Abstract
The present study was aimed at investigating Thai EFL learners’ grammatical errors on their use of the relative marker WHERE. The data were collected from undergraduate students’ writings, which represent intermediate learner English, in Thai Learner English Corpus (TLEC).The findings indicate that the participants experienced the greatest difficulty using WHERE, i.e., as if it were functioning as a noun or noun phrase, which apparently emanates from learners’ overgeneralization. In comparison to the results of Phoocharoensil (2012), it seems that a great number of actual errors evidenced by the corpus-based data do not correspond to those found previously. In particular, the errors such as pronoun retention, preposition addition, and non-adjacency of RC to the head, which were prevalent in the past study, evidently occur with far lower frequency in the current study. This probably suggests that such problems reported in the past research may be due to limitations of the elicitation technique, i.e., a sentence combination task. DOI: http://dx.doi.org/10.17576/3L-2014-2001-01
Highlights
Learners of English as a foreign language (EFL) face considerable difficulty in their acquisition of the English relative clause (ERC)

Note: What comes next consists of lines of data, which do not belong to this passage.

Lemma run_steps_inv ss st g js0 :
  pth_inv st g js0 -> Forall (fun s => atomic_create s = true) ss ->
  match run_steps ss st g with
  | Ret (js, st', g') => exists js', pth_inv st' g' js' /\ js' ≡ₚ js ++ js0
  | Panic => exists ss1 cur b ss2 js st' g', ss = ss1 ++ PJoin cur b :: ss2 /\ run_steps ss1 st g = Ret (js, st', g')
               /\ (b ∈ (js ++ js0).*1 \/ pt_task st' !! b = None)
  end.
Proof.
  revert st g js0. induction ss as [|s ss IH]; intros st g js0 I Hf; cbn [run_steps]; [by exists js0|].
  apply Forall_cons in Hf as [Hs Hf]. pose proof (do_step_inv s st g js0 I Hs) as Hd.
  destruct (do_step s st) as [[r st1]|] eqn:E.
  2:{ destruct Hd as (cur & b & -> & Hb). by exists [], cur, b, ss, [], st, g. }
  destruct Hd as (js1 & I1 & Hp1). specialize (IH st1 _ js1 I1 Hf). destruct (run_steps ss st1 _) as [[[js st2] g2]|] eqn:E2.
  - destruct IH as (js' & I' & Hp'). exists js'. split; [done|]. rewrite Hp', Hp1.
    destruct s; try done. destruct r; [|done]. cbn [joins_of app]. by rewrite Permutation_middle.
  - destruct IH as (ss1 & cur & b & ss2 & js & st' & g' & -> & Hr & Hb).
    exists (s :: ss1), cur, b, ss2. cbn [run_steps]. rewrite E, Hr.
    eexists _, st', g'. split; [done|]. split; [done|]. destruct Hb as [Hb|]; [left|by right].
    rewrite Hp1 in Hb. destruct s; try done. destruct r; [|done]. cbn [joins_of app] in Hb |- *.
    rewrite !fmap_app, fmap_cons in *. set_solver.
Qed.

(** C37: Threads that are created, exit, return and join each other in any order, when no other
    task runs inside [pthread_create]: a [join] that returns gives the value that its
    thread returned or passed to [pthread_exit], and nothing panics or follows a
    dangling pointer, except a join of a thread that was already joined or of a pointer
    that is no thread. *)
Theorem pthread_join_values ss :
  Forall (fun s => atomic_create s = true) ss ->
  match run_steps ss pt_init ∅ with
  | Ret (js, _, g) => forall t v, (t, v) ∈ js -> g !! t = Some v
  | Panic => exists ss1 cur b ss2 js st g, ss = ss1 ++ PJoin cur b :: ss2 /\ run_steps ss1 pt_init ∅ = Ret (js, st, g)
               /\ (b ∈ js.*1 \/ pt_task st !! b = None)
  end.
Proof.
  intros Hf. pose proof (run_steps_inv ss pt_init ∅ [] pth_init_inv Hf) as H.
  destruct (run_steps ss pt_init ∅) as [[[js st] g]|].
  - destruct H as (js' & I & Hp). intros t v Hin. apply (pv_join _ _ _ I). rewrite Hp, app_nil_r. done.
  - destruct H as (ss1 & cur & b & ss2 & js & st & g & H1 & H2 & H3). rewrite app_nil_r in H3. by exists ss1, cur, b, ss2, js, st, g.
Qed.

Module PthDemo.
Definition prog : list pth_step :=
  [PCreate 1; PCreate 1; PJoin 1 2; PSelf 2; PReturn 2 7; PJoin 1 2; PCreate 3; PExit 3 9; PJoin 4 3; PExit 4 5; PJoin 1 4].
End PthDemo.
Lemma pthread_join_values_witness :
  Forall (fun s => atomic_create s = true) PthDemo.prog
  /\ match run_steps PthDemo.prog pt_init ∅ with
     | Ret (js, _, g) => forall t v, (t, v) ∈ js -> g !! t = Some v
     | Panic => exists ss1 cur b ss2 js st g, PthDemo.prog = ss1 ++ PJoin cur b :: ss2
                  /\ run_steps ss1 pt_init ∅ = Ret (js, st, g) /\ (b ∈ js.*1 \/ pt_task st !! b = None)
     end
  /\ match run_steps PthDemo.prog pt_init ∅ with Ret (js, _, _) => js = [(2%nat, 7); (3%nat, 9); (4%nat, 5)] | Panic => False end.
Proof.
  assert (Hf : Forall (fun s => atomic_create s = true) PthDemo.prog) by (repeat constructor).
  split; [exact Hf|]. split; [|by vm_compute]. apply (pthread_join_values PthDemo.prog Hf).
Defined.

(** A thread that runs before its creator has entered it in the map cannot exit or ask for
    itself; a second join of a thread follows a pointer that is gone. *)
Example create_race_panics : run_steps [PSpawn 1; PSelf 2] pt_init ∅ = Panic /\ run_steps [PSpawn 1; PExit 2 7] pt_init ∅ = Panic.
Proof. done. Qed.
Example double_join_panics : run_steps [PCreate 1; PReturn 2 7; PJoin 1 2; PJoin 1 2] pt_init ∅ = Panic.
Proof. done. Qed.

Several research studies on ERC acquisition have so far focused on the use of relative clauses (RCs) introduced by a relative pronoun, e.g., who, whom, which, etc., especially those aiming at confirming or refuting a well-known language universal, such as the Noun Phrase Accessibility Hierarchy (NPAH) (Keenan & Comrie 1977), which highlights the roles of the relative pronoun in RC formation (Flanigan 1995, Gass 1979, Izumi 2003, Phoocharoensil 2009, 2010)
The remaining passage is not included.